4 out of 5
Label: Bent Records
Produced by: Wintermittens (?)
Weird and woozy, and then suddenly catchy, and direct, and touching.
Wintermittens brings together Fuck-ster Geoff Soule and Thinking Fellers-adjacent Gibbs Chapman, alongside bandmate Rick Weldon. The trio offer up strange, wandering 4-minute ditties that are occasionally pop, and occasionally riffy; occasionally sad; occasionally indescribable – shimmers of noise from which rhythm emerges.
The title of the album feels very relevant: the music, and lyrics, always seem on the verge of blossoming into something powerful – delicate indeed; beautiful; emotive – but then it shuffles away, or twists its troubled tone into a smile, utters some strange words in a strange voice and turns back around to try again. The two mentioned musical touchpoints create quite the nexus of sounds, with Soule’s band’s sweet and silliness (and then underlying soulfulness) apparent, buoyed by his pleasant vocal lilt, and then TFUL282’s jank and edge are there as well, with odd samples and sounds abounding and (maybe) Chapman coming in with a more off-key and croaky croon.

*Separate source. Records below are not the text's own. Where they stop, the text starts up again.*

Lemma loop_full A b b' q k fuel s0 s :
  ssdparams s = sc -> alloc_wf sc A -> acur A = Some (b, F * P) -> aq A = b' :: q ->
  lists_rep sc A s -> empty_block_table_index s = F - 1 - Z.of_nat k -> Z.of_nat k < F ->
  alloc_frame s0 s -> sb_deb s = sb_deb s0 ->
  wp (empty_block_loop (S (S (k + fuel)))) (ready (opened (retired A) b' q) b' 0 s0) s.
Proof.
  revert s. induction k as [|k IH]; intros s Hsc Hwf Hcur Hq Hl Hix Hk Hf Hsb.
  - apply loop_step.
    { eapply total_pos; [done|]. unfold rows. rewrite Hq. intros E.
      apply (f_equal length) in E. rewrite !length_app in E. simpl in E. lia. }
    eapply step_retire; try done; [lia|]. intros s' Hl' Hf' Hix' Hsb'.
    eapply loop_open; try done; [by rewrite (af_params _ _ Hf')|by apply retired_wf|by etrans|congruence].
  - apply loop_step.
    { eapply total_pos; [done|]. unfold rows. rewrite Hq. intros E.
      apply (f_equal length) in E. rewrite !length_app in E. simpl in E. lia. }
    eapply (step_full A b (F - 1 - Z.of_nat (S k))); try done; [lia|].
    apply IH; try done.
    + by destruct Hl.
    + simpl. lia.
    + lia.
    + etrans; [exact Hf|]. apply set_index_frame.
Qed.

Lemma mod_pred n : 0 < n -> n mod F <> 0 -> (n - 1) mod F = n mod F - 1.
Proof.
  intros Hn Hm. pose proof (g_flash _ G). pose proof (Z.mod_pos_bound n F ltac:(lia)).
  symmetry. apply (Z.mod_unique_pos _ _ (n / F)); [lia|].
  pose proof (Z.div_mod n F ltac:(lia)). lia.
Qed.

Lemma mod_pred_0 n : n mod F = 0 -> (n - 1) mod F = F - 1.
Proof.
  intros Hm. pose proof (g_flash _ G). symmetry.
  apply (Z.mod_unique_pos _ _ (n / F - 1)); [lia|].
  pose proof (Z.div_mod n F ltac:(lia)). lia.
Qed.

Lemma sb_check_spec b n d Q s :
  ssdparams s = sc -> sb_deb s = d -> 0 <= n ->
  sb_plane_nb d = (n - 1) mod F -> (0 < n -> sb_block_nb d = b) ->
  Q true (set_sb_deb (mk_sb_debug (n mod F) b) s) ->
  wp (sb_check (n mod F) b) Q s.
Proof.
  intros Hsc Hd Hn Hpl Hbl HQ. pose proof (g_flash _ G). unfold sb_check. st_steps.
  rewrite Hsc, Hd, (g_planes _ G), Z.mul_1_l.
  destruct (Z.eqb_spec (n mod F) 0) as [E|E].
  - rewrite Hpl, mod_pred_0 by done. rewrite Z.eqb_refl. st_steps. by rewrite E in HQ.
  - assert (0 < n) by (destruct (decide (n = 0)) as [->|]; [by rewrite Z.mod_0_l in E by lia|lia]).
    rewrite Hbl, Hpl, mod_pred, !Z.eqb_refl by done. simpl. st_steps. done.
Qed.

Lemma deref_block_spec A b n i s Q :
  lists_rep sc A s -> acur A = Some (b, n) -> 0 <= i < F ->
  Q (mk_empty_block_entry i b (pages_used F n i)) s -> wp (deref_block (Some i)) Q s.
Proof.
  intros [He _ _ _] Hcur Hi HQ. unfold deref_block. st_step. eapply wp_deref; [done|]. st_step.
  eapply wp_arr_load; [rewrite He; by apply zget_ztab|]. unfold empty_root. rewrite Hcur.
  by eapply wp_deref.
Qed.

Lemma addr_alt f b i : f * BLOCK_NB sc * P + b * P + i = addr sc f b i.
Proof. unfold addr. lia. Qed.

(** From the block found to the page taken from it. *)
Lemma take_page A b n s0 s :
  ssdparams s0 = sc -> alloc_wf sc A -> acur A = Some (b, n) -> 0 <= n < F * P ->
  lists_rep sc A s -> alloc_frame s0 s ->
  let i := n mod F in
  let A' := mk_alloc (aq A) (Some (b, n + 1)) (av A) in
  wp (r ← arr_load empty_block_list i;
      e ← deref (head r);
      let ppn := u32 (phy_flash_nb e * BLOCK_NB sc * PAGE_NB sc
                      + phy_block_nb e * PAGE_NB sc + curr_phy_page_nb e) in
      st_empty i (mk_empty_block_root (empty_head r)
         (Some (mk_empty_block_entry (phy_flash_nb e) (phy_block_nb e)
                  (u32 (curr_phy_page_nb e + 1)))) (empty_block_nb r));;
      mret (Some ppn))
     (fun r s' => r = Some (addr sc i b (n / F)) /\ lists_rep sc A' s' /\ alloc_frame s0 s' /\
        empty_block_table_index s' = empty_block_table_index s /\ sb_deb s' = sb_deb s) s.
Proof.
  intros Hsc Hwf Hcur Hn Hl Hf i A'. pose proof (g_flash _ G).
  destruct (geom_bounds _ G) as (_ & _ & ?).
  pose proof (Z.mod_pos_bound n F ltac:(lia)) as Hi. fold i in Hi.
  assert (0 <= n / F < P) as Hd by (split; [apply Z.div_pos|apply Z.div_lt_upper_bound]; lia).
  destruct (Hl) as [He Hv Hte Htv]. st_step.
  eapply wp_arr_load; [rewrite He; by apply zget_ztab|].
  st_step. eapply wp_deref; [unfold empty_root; rewrite Hcur; reflexivity|].
  cbn [phy_flash_nb phy_block_nb curr_phy_page_nb].
  assert (pages_used F n i = n / F) as Hpu by (apply pages_used_at; lia). rewrite Hpu. st_step.
  apply wp_arr_store; [rewrite He, zlen_ztab; lia|]. st_step.
  assert (0 <= b < BLOCK_NB sc) as Hb.
  { apply (aw_range _ _ Hwf). unfold rows, cur_rows. rewrite Hcur, !elem_of_app.
    right. left. constructor. }
  rewrite addr_alt, (u32_small (addr sc i b (n / F))).
  2: { pose proof (addr_range sc i b (n / F) Hi Hb Hd). pose proof (pages_bound sc G). lia. }
  split; [done|]. split; [|split; [destruct Hf; by constructor|done]].
  constructor; simpl; try done.
  - rewrite He, zset_ztab by done. apply ztab_ext. intros k Hk. rewrite u32_small by lia.
    unfold empty_root, A'. simpl. rewrite pages_used_next by lia. fold i. zcase.
    + subst k. by rewrite Hpu.
    + rewrite Hcur. do 3 f_equal. lia.
  - rewrite Hte. unfold cur_rows. rewrite Hcur. done.
Qed.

But Wintermittens isn’t as dedicatedly slocore as Fuck can be, nor is it the unremitting outsider art of the Fellers. I wouldn’t call it accessible, really, but it is surprisingly immersive, flowing like a dream from its discordant moments to its beautiful ones; its sounds and instrument bashing seeming very far away from being a song, and then suddenly it is a song, with a hook, and a delightfully melodic chorus. ‘Tis a strange beast. As such, it’s also a pretty memorable thing, with its rhythms and strangeness becoming more familiar and desirable as it goes along. That memory – and that sense that any given track is a moment away from some type of revealing flourish – make it worth returning to.